The California State Lands Commission controls the waters up to 3 miles offshore and they have not been opened to any new oil exploration since the Santa Barbara oil spill of 1969 (drilling continues at existing sites off Santa Barbara). The waters beyond that, up to 200 miles offshore, are under the jurisdiction of the federal government. The last oil exploration off California in those further waters was done in 1981, the same year a federal moratorium on offshore drilling went into effect. That moratorium was lifted in 2008, but there still hasn't been any oil development off the Golden State since.

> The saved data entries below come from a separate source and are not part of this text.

(* ===== verification/RuntimeData.v ===== *)
(** * Runtime facade: errors, policy wiring, profile bindings and the builder

    [crates/tea/src]: runtime errors and their conversions ([error.rs]), the
    policy engine of a profile ([policy_wiring.rs]), the artifacts a profile is
    bound to ([binding.rs]), the compiled prompt ([prompt.rs],
    [prompt_inspection.rs]) and [AgentRuntimeBuilder] ([builder.rs]).  The clock,
    the identity sources and the event sink a builder is given are the ports of
    the runtime and are parameters. *)

From S2P Require Import Prelude Protocol Tools Policy Approval Validation Usage ModelSpec Event.
From S2P Require Import Registry ModelProvider Artifact Store ContextData ContextCompiler.
From S2P Require Import ContextProviders KernelBase KernelConfig Profile.
Local Open Scope tea_scope.

(** ** Errors ([error.rs]) *)

Inductive RuntimeErrorCode : Set :=
| RtInvalidRequest | RtInvalidState | RtUnknownProfile | RtUnknownProvider | RtUnknownModel
| RtUnknownTool | RtUnknownPolicyRule | RtRunAlreadyActive | RtNoActiveRun | RtSessionFailure
| RtPolicyFailure | RtKernelFailure | RtProviderFailure | RtContextOverflow | RtCancelled
| RtUnsupportedCommand | RtEventSinkClosed | RtBoundsExceeded | RtDuplicateEntry.

#[export] Instance RuntimeErrorCode_eq_dec : EqDecision RuntimeErrorCode.
Proof. solve_decision. Defined.

Record RuntimeError : Set := mk_RuntimeError {
  re_code : RuntimeErrorCode;
  re_model_failure_code : option ModelFailureCode;
  re_message : string;
  re_safe_diagnostic : bool
}.

#[export] Instance RuntimeError_eq_dec : EqDecision RuntimeError.
Proof. solve_decision. Defined.

(** [RuntimeError::new]. *)
Definition runtime_error (code : RuntimeErrorCode) (message : string) : RuntimeError :=
  let message := if String.eqb message "" then "runtime operation failed"%string else message in
  mk_RuntimeError code None (truncate_utf8 (strip_nul message) 4096) false.

Definition kernel_runtime_code (code : KernelErrorCode) : RuntimeErrorCode :=
  match code with
  | CodeModelFailure | CodeRetryExhausted => RtProviderFailure
  | CodeContextOverflow => RtContextOverflow
  | CodePolicyFailure => RtPolicyFailure
  | CodeCancelled => RtCancelled
  | _ => RtKernelFailure
  end.

(** The [From] implementations. *)
Definition runtime_of_kernel (e : KernelError) : RuntimeError :=
  let runtime := runtime_error (kernel_runtime_code (ke_code e)) (ke_message e) in
  mk_RuntimeError (re_code runtime) (ke_model_failure_code e) (re_message runtime)
    (ke_safe_diagnostic e).
Definition runtime_of_store `{Display} (e : SessionStoreError) : RuntimeError :=
  runtime_error RtSessionFailure (to_string e).
Definition runtime_of_profile (e : ProfileError) : RuntimeError :=
  runtime_error RtInvalidRequest (pfe_message e).
Definition runtime_of_context (e : ContextError) : RuntimeError :=
  runtime_error RtKernelFailure (ce_message e).

(** [map_err(|error| RuntimeError::new(code, error.message()))] on a kernel
    error. *)
Definition kernel_as {A} (code : RuntimeErrorCode) (r : Result KernelError A)
    : Result RuntimeError A :=
  map_err (λ e, runtime_error code (ke_message e)) r.

(** [map_err(|error| RuntimeError::new(code, error.to_string()))]. *)
Definition error_as `{Display} {E : Set} {A} (code : RuntimeErrorCode) (r : Result E A)
    : Result RuntimeError A :=
  map_err (λ e, runtime_error code (to_string e)) r.

(** ** Policy wiring ([policy_wiring.rs])

    A [SharedPolicyRule] delegates its three methods, so it is the rule. *)

Record RegisteredPolicyRule : Set := mk_RegisteredPolicyRule {
  rg_id : ProfileRuleId;
  rg_rule : PolicyRule
}.

(** The loop of [build_engine], with its [has_platform] flag. *)
Fixpoint add_rules (rules : list PolicyRule) (engine : PolicyEngine) (has_platform : bool)
    : Result PolicyRuleError (PolicyEngine * bool) :=
  match rules with
  | [] => Ok (engine, has_platform)
  | rule :: rest =>
      let has_platform :=
        has_platform || String.eqb (rule_id rule) (rule_id UnknownEffectPolicy) in
      let? engine := add_rule engine rule in
      add_rules rest engine has_platform
  end.

Definition build_engine (rules : list PolicyRule) : Result PolicyRuleError PolicyEngine :=
  let? added := add_rules rules [] false in
  let '(engine, has_platform) := added in
  if has_platform then Ok engine else add_rule engine UnknownEffectPolicy.

(** ** Tool registrations and profile bindings ([binding.rs]) *)

Inductive ToolRegistrationKind : Set := RegisteredProduct | RegisteredExtension.

Record ToolRegistration : Type := mk_ToolRegistration {
  tg_spec : ToolSpec;
  tg_binding : ToolBinding;
  tg_kind : ToolRegistrationKind
}.

Record ProfileBinding : Type := mk_ProfileBinding {
  pb_profile_id : ProfileId;
  pb_model : ModelRef;
  pb_all_tools : ToolRegistry;
  pb_tools : ToolRegistry;
  pb_policy : PolicyEngine;
  pb_context_providers : list ContextProvider;
  pb_active_tool_names : list ToolName;
  pb_active_tool_specs : list ToolSpec;
  pb_prompt_budget : PromptBudget;
  pb_run_limits : RunLimits;
  pb_environment : PolicyEnvironment;
  pb_approval_ttl : Duration;
  pb_actor_id : ActorId;
  pb_workspace_id : option WorkspaceId
}.

Definition find_registration (registrations : list ToolRegistration) (name : ToolName)
    : option ToolRegistration :=
  List.find (λ entry, bool_decide (sp_name (tg_spec entry) = name)) registrations.

Section registrations.
Context `{Codec, SchemaEngine, Display}.

(** One iteration of [build_filtered_registry], on its registry and specs. *)
Definition register_active (registrations : list ToolRegistration)
    (built : ToolRegistry * list ToolSpec) (name : ToolName)
    : Result RuntimeError (ToolRegistry * list ToolSpec) :=
  let? registration := ok_or (find_registration registrations name)
    (runtime_error RtUnknownTool
       ("profile references unregistered tool " ++ tn_str name)) in
  match register_binding (tg_spec registration) (tg_binding registration) built.1 with
  | (Ok _, registry) => Ok (registry, built.2 ++ [tg_spec registration])
  | (Err e, _) => Err (runtime_error RtInvalidRequest (to_string e))
  end.

Definition build_filtered_registry (active_tool_names : list ToolName)
    (registrations : list ToolRegistration) : Result RuntimeError (ToolRegistry * list ToolSpec) :=
  result_fold (register_active registrations) (∅, []) active_tool_names.
End registrations.

Definition profile_trust (trust : ProfileTrustLevel) : TrustLevel :=
  match trust with
  | ProfileTrusted => Trusted
  | ProfileDelegated => Delegated
  | ProfileUntrusted => Untrusted
  end.

Definition context_as {A} (r : Result ContextError A) : Result RuntimeError A :=
  map_err (λ e, runtime_error RtInvalidRequest (ce_message e)) r.

Definition convert_workspace_instruction (i : ProfileWorkspaceInstruction)
    : Result RuntimeError WorkspaceInstruction :=
  let? segment_id := map_err (λ _, runtime_error RtInvalidRequest
      "workspace instruction segment id is not canonical")
    (parse_context_id (psi_str (pwi_segment_id i))) in
  context_as (workspace_instruction_new segment_id (pwi_content i) (pwi_locator i)
                (profile_trust (pwi_trust i))).

Definition build_context_providers (workspace_instructions : list ProfileWorkspaceInstruction)
    (builtin_tool_hints : bool) (extra : list ContextProvider)
    : Result RuntimeError (list ContextProvider) :=
  let? workspace :=
    match workspace_instructions with
    | [] => Ok []
    | _ =>
        let? instructions := result_map convert_workspace_instruction workspace_instructions in
        let? provider := context_as (workspace_provider instructions) in
        Ok [provider]
    end in
  let? hints :=
    if builtin_tool_hints then
      let? provider := map_err (λ e, runtime_error RtInvalidRequest
          ("tool hint provider failed: " ++ identity_error_text e)) tool_hint_provider in
      Ok [provider]
    else Ok [] in
  Ok (workspace ++ hints ++ extra).

(** ** The compiled prompt ([prompt.rs], [prompt_inspection.rs])

    The providers are asked at successive moments from [moment] on. *)
Definition compile_prompt (moment : nat) (providers : list ContextProvider)
    (profile_id : ProfileId) (session_id : SessionId) (run_id : option RunId)
    (active_tools : list ToolSpec) (metadata : ProtocolMetadata) (budget : PromptBudget)
    : Result RuntimeError CompiledPrompt :=
  map_err runtime_of_context
    (let? request := context_request_new profile_id session_id run_id active_tools metadata in
     let? modules := provide_all moment providers request in
     compile modules budget).

Record RuntimePromptInspection : Set := mk_RuntimePromptInspection {
  ri_session_id : SessionId;
  ri_run_id : option RunId;
  ri_prompt : PromptInspection
}.

(** ** Models ([runtime.rs]) *)

Definition model_ref_text (m : ModelRef) : string :=
  (selector_str (mr_provider_id m) ++ ":" ++ selector_str (mr_model_id m))%string.

Definition unknown_provider (id : ProviderId) : RuntimeError :=
  runtime_error RtUnknownProvider
    ("model provider " ++ selector_str id ++ " is not registered").

Definition router_provider (models : ModelRouter) (model_ref : ModelRef)
    : Result RuntimeError ModelProvider :=
  ok_or (mr_provider models (mr_provider_id model_ref))
    (unknown_provider (mr_provider_id model_ref)).

Definition resolve_model (models : ModelRouter) (model_ref : ModelRef)
    : Result RuntimeError ModelSpec :=
  try? router_provider models model_ref in
  ok_or (router_model models model_ref)
    (runtime_error RtUnknownModel
       ("model " ++ model_ref_text model_ref ++ " is not advertised by its provider")).

Definition registry_error `{Display} (e : ModelRegistryError) : RuntimeError :=
  runtime_error match e with
                | DuplicateProvider _ => RtDuplicateEntry
                | UnknownProvider _ => RtUnknownProvider
                | ProviderCatalogMismatch _ => RtInvalidRequest
                end (to_string e).

(** ** The builder ([builder.rs]) *)

Definition DEFAULT_EVENT_CHANNEL_CAPACITY : N := 256.

(** [compaction_policy] is [None] for the default, [NeverCompactPolicy];
    [session_store] for a fresh in-memory store; [session_catalog] tells
    whether the store is also configured as the catalog. *)
Record AgentRuntimeBuilder : Type := mk_AgentRuntimeBuilder {
  rb_providers : list ModelProvider;
  rb_session_store : option InMemorySessionStore;
  rb_session_catalog : bool;
  rb_event_capacity : N;
  rb_actor_id : option ActorId;
  rb_workspace_id : option WorkspaceId;
  rb_retry_policy : ModelRetryPolicy;
  rb_compaction_policy : option CompactionPolicy;
  rb_compaction_summarizer : option CompactionSummarizer;
  rb_tool_registrations : list ToolRegistration;
  rb_policy_rules : list RegisteredPolicyRule;
  rb_context_providers : list ContextProvider;
  rb_builtin_tool_hints : bool;
  rb_profiles : list AgentProfile;
  rb_default_reasoning_effort : option ReasoningEffort
}.

Definition runtime_builder_new : AgentRuntimeBuilder :=
  mk_AgentRuntimeBuilder [] None false DEFAULT_EVENT_CHANNEL_CAPACITY None None
    retry_policy_default None None [] [] [] true [] None.
Definition append_configuration_change (session_id : SessionId) (model : option ModelRef)
    (profile_id : option ProfileId) (reasoning_effort : option ReasoningEffort) : RT unit :=
  let! snapshot := load_snapshot session_id in
  let! timestamp := now in
  let tail := st_tail_sequence (sn_state snapshot) in
  let! records := build_records session_id timestamp (Some tail)
                    (st_active_branch_id (sn_state snapshot))
                    [ConfigurationChanged model profile_id reasoning_effort] in
  do! rt_append_records session_id (Some tail) records in
  st_ret tt.

Definition ensure_configuration_mutable (session_id : SessionId) : RT unit :=
  ensure_inactive session_id "session configuration cannot change while a run is active".

(** ** Outcomes *)

Inductive RuntimeCommandOutcome : Set :=
| OutcomeCreated (session_id : SessionId)
| OutcomeRunCompleted (state : RunState) (session : MaterializedSessionState)
    (pending_approval_id : option ApprovalId)
| OutcomeEnqueued (follow_ups steering : nat)
| OutcomeAborted (session_id : SessionId)
| OutcomeConfigurationChanged (session_id : SessionId) (model : option ModelRef)
    (profile_id : option ProfileId) (reasoning_effort : option ReasoningEffort)
    (requested_reasoning_effort : option ReasoningEffort)
| OutcomeSessionCompacted (session_id : SessionId) (record_id : RecordId)
| OutcomeSessionForked (session_id : SessionId) (source_branch_id branch_id : BranchId)
| OutcomeUnsupported (command_type : AgentCommandType).

(** ** Sessions and their configuration *)

Definition create_session (profile_id : ProfileId) (metadata : ProtocolMetadata)
    : RT RuntimeCommandOutcome :=
  let! b := binding profile_id (profile_not_registered profile_id) in
  let! t := rt_moment in
  let! session_id := rt_lift (next_session_id t) in
  let! timestamp := now in
  let! root_branch_id := rt_lift (map_err
    (λ _, runtime_error RtInvalidState "session id cannot be converted to a root branch id")
    (parse_protocol_id (k := KBranch) (show_protocol_id session_id))) in
  let! models := st_gets rs_models in
  let reasoning_effort :=
    model ← router_model (registry_router models) (pb_model b);
    requested ← ar_default_reasoning_effort runtime;
    rr_effective <$> resolve_reasoning model (Some requested) in
  let! records := build_records session_id timestamp None (Some root_branch_id)
                    [SessionCreated profile_id metadata;
                     ConfigurationChanged (Some (pb_model b)) None reasoning_effort] in
  do! rt_append_records session_id None records in
  do! track_session_created session_id in
  st_ret (OutcomeCreated session_id).

(** The resolution of the session's effort for a model, when it changes it. *)
Definition adjusted_reasoning (requested : option ReasoningEffort) (model : ModelSpec)
    : option ReasoningResolution :=
  requested ← requested;
  resolution ← resolve_reasoning model (Some requested);
  if was_clamped resolution then Some resolution else None.

Definition runtime_set_model (session_id : option SessionId) (model_ref : ModelRef)
    : RT RuntimeCommandOutcome :=
  let! session_id := require_session session_id in
  do! ensure_configuration_mutable session_id in
  let! model := runtime_resolve_model model_ref in
  let! snapshot := load_snapshot session_id in
  let configuration := st_configuration (sn_state snapshot) in
  let profile_id := cfg_profile_id configuration in
  let! b := binding profile_id (session_profile_not_registered profile_id) in
  let! active := active_tool_snapshot session_id b in
  do! rt_lift (error_as RtInvalidRequest (model_definitions active.1 model)) in
  let adjusted := adjusted_reasoning (cfg_reasoning_effort configuration) model in
  let reasoning_effort := rr_effective <$> adjusted in
  do! append_configuration_change session_id (Some model_ref) None reasoning_effort in
  st_ret (OutcomeConfigurationChanged session_id (Some model_ref) None reasoning_effort
            (rr_requested <$> adjusted)).

(** The [expect] on the resolution of an explicit request is a panic here. *)
Definition runtime_set_reasoning_effort (session_id : option SessionId) (requested : ReasoningEffort)
    : RT RuntimeCommandOutcome :=
  let! session_id := require_session session_id in
  do! ensure_configuration_mutable session_id in
  let! snapshot := load_snapshot session_id in
  let! model_ref := rt_lift (ok_or (cfg_model (st_configuration (sn_state snapshot)))
    (runtime_error RtUnknownModel "session has no model")) in
  let! model := runtime_resolve_model model_ref in
  let! resolution := st_lift (ok_or (resolve_reasoning model (Some requested)) RtPanicked) in
  let effective := rr_effective resolution in
  do! append_configuration_change session_id None None (Some effective) in
  st_ret (OutcomeConfigurationChanged session_id None None (Some effective)
            (if was_clamped resolution then Some requested else None)).

Definition runtime_set_profile (session_id : option SessionId) (profile_id : ProfileId)
    : RT RuntimeCommandOutcome :=
  let! session_id := require_session session_id in
  do! ensure_configuration_mutable session_id in
  let! b := binding profile_id (profile_not_registered profile_id) in
  let! snapshot := load_snapshot session_id in
  let! model := runtime_resolve_model (pb_model b) in
  let adjusted :=
    adjusted_reasoning (cfg_reasoning_effort (st_configuration (sn_state snapshot))) model in
  let reasoning_effort := rr_effective <$> adjusted in
  do! append_configuration_change session_id (Some (pb_model b)) (Some profile_id)
        reasoning_effort in
  do! clear_active_tool_override session_id in
  st_ret (OutcomeConfigurationChanged session_id (Some (pb_model b)) (Some profile_id)
            reasoning_effort (rr_requested <$> adjusted)).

Today's letter comes as the governor has the oceans on his mind. He's currently in Coronado launching the International Alliance to Combat Ocean Acidification with the governors of Washington and Oregon, as well as representatives from Chile and France. Along with climate change, ocean acidification is another unfortunate effect of rising carbon dioxide levels in the atmosphere. Sea surface waters have gotten 30% more acidic since the beginning of the Industrial Revolution, according to NOAA, negatively affecting biodiversity, especially coral reefs and animals with a calcium shell (shellfish).

Brown also signed an agreement today with the Department of the Interior to explore the options of renewable energy off our coasts, including wind and wave energy.

With the future uncertain, California could be leading the progressive charge against the forthcoming Trump administration. In September, Brown signed the most ambitious greenhouse gas laws in the country, and today's actions show he's not done yet.